## The problem
One part of the entries below is wanted: the lines from the one containing "Some (Image (width" through the one containing "is raised by either test. *)". Write those out exactly and nothing else.

## Records shown

(** * kombat-vision: the dashboard's job orchestration and its API client

    A shallow embedding of the TypeScript front end:
    - [Api]: the fetch wrapper [apiRequest], the [ApiError] class and the
      methods of the exported [api] object (lib/api.ts);
    - [Ui]: the React state of [TacticalDashboard] and its setters, the
      progress observer passed to [api.pollProcessingStatus];
    - [Loop]: the browser event loop restricted to this program: user
      gestures, settled network requests and timers drive the handlers
      [onDrop], [handleVideoUpload], [handleStartProcessing] and the
      closure [poll] of [pollProcessingStatus].

    [TacticalDashboard] is embedded in its version that talks to the
    backend through [api] (the one with [backendConnected]).  One step of
    [Loop.step] is one task of the browser together with the promise
    callbacks it triggers; a request is in flight from its [fetch] until
    the code awaiting it resumes.

    JavaScript numbers are IEEE doubles.  A finite double is the rational
    it denotes: [Q] holds the progress percentage and other fractional
    data, [Z] counts and frame numbers, [N] HTTP status codes.  Where the
    code adds, subtracts, multiplies or divides fractions (the frame
    estimate of the progress observer, the progress of the simulated job,
    the targets of the skip buttons) the result is rounded to the nearest
    double, ties to even, by [Double.round]; the time display, which only
    takes the floor of a quotient and of a remainder, is computed exactly.
    Infinities, NaN and the sign of zero are not modelled. *)

From Stdlib Require Import ZArith NArith QArith Qround String Ascii List Bool Lia.
From Stdlib Require Import DecimalString Qminmax Qabs Qpower Lqa SpecFloat.
From ExtLib Require Import Structures.Monad Structures.MonadExc Data.Monads.EitherMonad.
Import ListNotations.
Import MonadNotation.

Local Open Scope monad_scope.
Local Open Scope string_scope.
Local Open Scope Z_scope.

Set Implicit Arguments.

(** Template literals print a number in decimal. *)
Definition show_N (n : N) : string := NilZero.string_of_uint (N.to_uint n).
Definition show_Z (z : Z) : string := NilZero.string_of_int (Z.to_int z).

(** [a || b] on strings: the empty string is falsy. *)
Definition or_else (a b : string) : string :=
  match a with
  | EmptyString => b
  | _ => a
  end.

(** [s.startsWith(p)]. *)
Definition startsWith (s p : string) : bool := String.prefix p s.

(* ================================================================== *)
(** ** Arithmetic on doubles *)

(** The finite doubles (binary64) are the rationals [m * 2 ^ e] with
    [|m| < 2 ^ 53] and [-1074 <= e <= 971].  Every operator of JavaScript
    gives the double nearest to the exact result, ties going to the even
    significand.  The largest exponent is not modelled: a result beyond
    the largest double, where JavaScript gives [Infinity], is rounded to 53
    bits all the same. *)
Module Double.

(** The exponent of the smallest positive double. *)
Definition emin : Z := -1074.

Definition pow2 (k : Z) : Q := (2 ^ k)%Q.

(** The integer part of the binary logarithm of a positive number. *)
Definition ilog2 (a : Q) : Z :=
  let k := Z.log2 (Qnum a) - Z.log2 (Z.pos (Qden a)) in
  if Qle_bool (pow2 k) a then k else k - 1.

(** The exponent of the unit in the last place of the doubles around [a]:
    53 bits of significand, and no exponent below [emin] (the subnormal
    numbers). *)
Definition exponent (a : Q) : Z := Z.max (ilog2 (Qabs a) - 52) emin.

(** The nearest integer, a tie going to the even one. *)
Definition rne (x : Q) : Z :=
  let f := Qfloor x in
  match (x - inject_Z f ?= 1 # 2)%Q with
  | Lt => f
  | Gt => f + 1
  | Eq => if Z.even f then f else f + 1
  end.

(** The double nearest to [q]. *)
Definition round (q : Q) : Q :=
  let e := exponent q in
  (inject_Z (rne (q / pow2 e)) * pow2 e)%Q.
(** * process_favicon: background removal, crop and icon export

    A shallow embedding of [scripts/process_favicon.py].  The script turns
    one generated picture of a car into a transparent, cropped logo and a
    set of icons.  Rasters are modelled as rows of RGBA pixels, the
    pixel-access object as checked reads and writes on that raster, and
    the Pillow calls the script makes ([getbbox], [crop], [thumbnail],
    [resize], the ICO encoder) by their documented behaviour. *)

From Stdlib Require Import ZArith QArith Qround Qabs Lqa String.
From stdpp Require Import base tactics option list numbers.

Local Open Scope Z_scope.

(** ** Pixels and rasters *)

(** The 4-tuple [(r, g, b, a)] read from [pixels[x, y]] in mode "RGBA". *)
Record pixel := Pixel { red : Z; green : Z; blue : Z; alpha : Z }.

Global Instance pixel_eq_dec : EqDecision pixel.
Proof. solve_decision. Defined.

(** The value the script writes over a background pixel: [(0, 0, 0, 0)]. *)
Definition transparent_black : pixel := Pixel 0 0 0 0.

(** An image: [img.size] and the rows of the raster, top row first. *)
Record image := Image { width : nat; height : nat; rows : list (list pixel) }.

Global Instance image_eq_dec : EqDecision image.
Proof. solve_decision. Defined.

(** The raster has [height] rows of [width] pixels each. *)
Definition wf_image (img : image) : Prop :=
  length (rows img) = height img ∧
  Forall (λ row, length row = width img) (rows img).

Definition wf_imageb (img : image) : bool :=
  bool_decide (length (rows img) = height img) &&
  forallb (λ row, bool_decide (length row = width img)) (rows img).

(** [pixels[x, y]] as a read; out of range is Pillow's IndexError. *)
Definition getpixel (img : image) (x y : nat) : option pixel :=
  row ← rows img !! y; row !! x.

(** [pixels[x, y] = p]; out of range is Pillow's IndexError, here [None]. *)
Definition putpixel (img : image) (x y : nat) (p : pixel) : option image :=
  row ← rows img !! y;
  _ ← row !! x;
  Some (Image (width img) (height img) (<[y := <[x := p]> row]> (rows img))).

(** ** The classification rule (lines 18-29) *)

(** [is_car_color] as the script computes it: a flag that starts false and
    is raised by either test. *)
Definition is_car_color (p : pixel) : bool :=
  let r := red p in
  let g := green p in
  let b := blue p in
  let flag := false in
  let flag := if (g >? 100) && ((g >? r + 20) || (b >? r + 20)) then true else flag in
  let flag := if (b >? 150) && (g >? 150) then true else flag in
  flag.

(** The body of the inner loop at one coordinate. *)
Definition classify_at (x y : nat) (img : image) : option image :=
  p ← getpixel img x y;
  if is_car_color p then Some img else putpixel img x y transparent_black.

(** A [for] loop whose body may raise. *)
Fixpoint for_each {A S : Type} (body : A → S → option S) (l : list A) (s : S)
  : option S :=
  match l with
  | [] => Some s
  | a :: l' => s' ← body a s; for_each body l' s'
  end.

(** [for y in range(height): for x in range(width): ...] *)
Definition classification_pass (img : image) : option image :=
  let w := width img in
  let h := height img in
  for_each (λ y, for_each (λ x, classify_at x y) (seq 0 w)) (seq 0 h) img.

(** The same body run over an arbitrary list of [(x, y)] coordinates. *)
Definition classify_in_order (order : list (nat * nat)) (img : image)
  : option image :=
  for_each (λ xy, classify_at xy.1 xy.2) order img.

(** What the pass does to one pixel value. *)
Definition classify_pixel (p : pixel) : pixel :=
  if is_car_color p then p else transparent_black.

(** The raster with every pixel classified. *)
Definition classify_image (img : image) : image :=
  Image (width img) (height img) (map (map classify_pixel) (rows img)).

(** ** Pillow: bounding box and crop *)

(** A box [(left, upper, right, lower)]; right and lower are exclusive. *)
Definition box : Type := Z * Z * Z * Z.

(** A pixel counts for the bounding box when it is not fully transparent:
    on an RGBA raster Pillow's scan masks everything but alpha. *)
Definition has_alpha (p : pixel) : bool := negb (alpha p =? 0).

(** One row of the bounding-box scan, as Pillow's [ImagingGetBBox] runs
    it.  [x] is the column of the head of [row]; [x0] and [x1] are
    [bbox[0]] and [bbox[2]], kept across rows. *)
Fixpoint scan_row (x : Z) (row : list pixel) (x0 x1 : Z) (has_data : bool)
  : Z * Z * bool :=
  match row with
  | [] => (x0, x1, has_data)
  | p :: row' =>
      if has_alpha p
      then scan_row (x + 1) row'
             (if x <? x0 then x else x0) (if x >=? x1 then x + 1 else x1) true
      else scan_row (x + 1) row' x0 x1 has_data
  end.

(** The scan over the rows.  [bbox[1]] is set by the first row with
    data, [bbox[3]] by every row with data. *)
Fixpoint scan_rows (y : Z) (rs : list (list pixel)) (bb : box) : box :=
  match rs with
  | [] => bb
  | row :: rs' =>
      let '(x0, y0, x1, y1) := bb in
      let '(x0', x1', has_data) := scan_row 0 row x0 x1 false in
      scan_rows (y + 1) rs'
        (if has_data
         then (x0', (if y0 <? 0 then y else y0), x1', y + 1)
         else (x0', y0, x1', y1))
  end.

(** Modelled from the spec: Pillow's [Image.getbbox], which is not part of
    the script: "the bounding box of all non-fully-transparent pixels",
    [None] when there is no such pixel.  It is computed the way Pillow
    does on an RGBA image, by the scan above started from
    [(xsize, -1, 0, 0)]; [getbbox_Some] and [getbbox_bounding_box] below
    show that the result is the smallest box around those pixels. *)
Definition getbbox (img : image) : option box :=
  let '(x0, y0, x1, y1) :=
    scan_rows 0 (rows img) (Z.of_nat (width img), -1, 0, 0) in
  if y0 <? 0 then None else Some (x0, y0, x1, y1).
(** * Bertini 2: adaptive-precision criteria and Hermite extrapolation

    A shallow embedding of
    - [bertini2/tracking/amp_criteria.hpp] (Criteria A, B and C of adaptive
      multiple precision), over the real numbers, and
    - [bertini2/tracking/interpolation.hpp] ([HermiteInterpolateAndSolve]),
      over any field of scalars with decidable equality,
    followed by the properties of both that the specification states. *)

From Stdlib Require Import String ZArith List Bool Lia.
From Stdlib Require Import QArith Qcanon Qcabs Field.
From Stdlib Require Import Reals Lra.
Import ListNotations.

Close Scope Qc_scope.
Close Scope Q_scope.
Close Scope R_scope.
Open Scope Z_scope.

(* ================================================================== *)
(** * Part I: definitions *)
(* ================================================================== *)

(** ** Results of a call

    A call either returns a value or stops in one of three ways: one of the
    function's [assert]s fails (the message is the one of the source), an
    index lies outside the container or the matrix it addresses, or a
    quotient by zero was formed, which has no value in the scalars. *)

Inductive error : Type :=
| AssertionFailed (message : string)
| IndexOutOfBounds
| DivisionByZero.

Inductive result (A : Type) : Type :=
| Ok (a : A)
| Err (e : error).

Arguments Ok {A} a.
Arguments Err {A} e.

(** ** Machine integers

    [unsigned int] is 32 bits wide and [size_t] 64 bits wide; both wrap. *)

Definition u32 (x : Z) : Z := x mod 2 ^ 32.
Definition usize (x : Z) : Z := x mod 2 ^ 64.

(** [size] of a standard container, as a [size_t]. *)
Definition size {A : Type} (l : list A) : Z := Z.of_nat (List.length l).

(** The indices visited by [for (i = lo; i < hi; ++i)].  In every loop of
    the source [hi] is itself an [unsigned] value, so the counter never
    wraps before the test fails. *)
Definition upto (lo hi : Z) : list Z :=
  map (fun k => lo + Z.of_nat k) (seq 0%nat (Z.to_nat (hi - lo))).

(** The indices visited by [for (i = hi; i >= lo; --i)] for [lo >= 1]: the
    counter stops before it could wrap below zero. *)
Definition downto (hi lo : Z) : list Z := rev (upto lo (hi + 1)).

(* ------------------------------------------------------------------ *)
(** ** amp_criteria.hpp *)
(* ------------------------------------------------------------------ *)

Module amp.

Local Open Scope R_scope.

(** Modelled from the spec: [config::AdaptiveMultiplePrecisionConfig] is
    declared in [tracking_config.hpp], which is not part of the sources at
    hand; these are the fields the criteria read, with the types the
    specification's data model gives them. *)
Record AdaptiveMultiplePrecisionConfig : Type := {
  safety_digits_1 : Z;
  safety_digits_2 : Z;
  epsilon : R;
  Phi : R;
  Psi : R
}.

(** [log10] of the C++ math library, on the reals. *)
Definition log10 (x : R) : R := ln x / ln 10.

## Exercise solution
  Some (Image (width img) (height img) (<[y := <[x := p]> row]> (rows img))).

(** ** The classification rule (lines 18-29) *)

(** [is_car_color] as the script computes it: a flag that starts false and
    is raised by either test. *)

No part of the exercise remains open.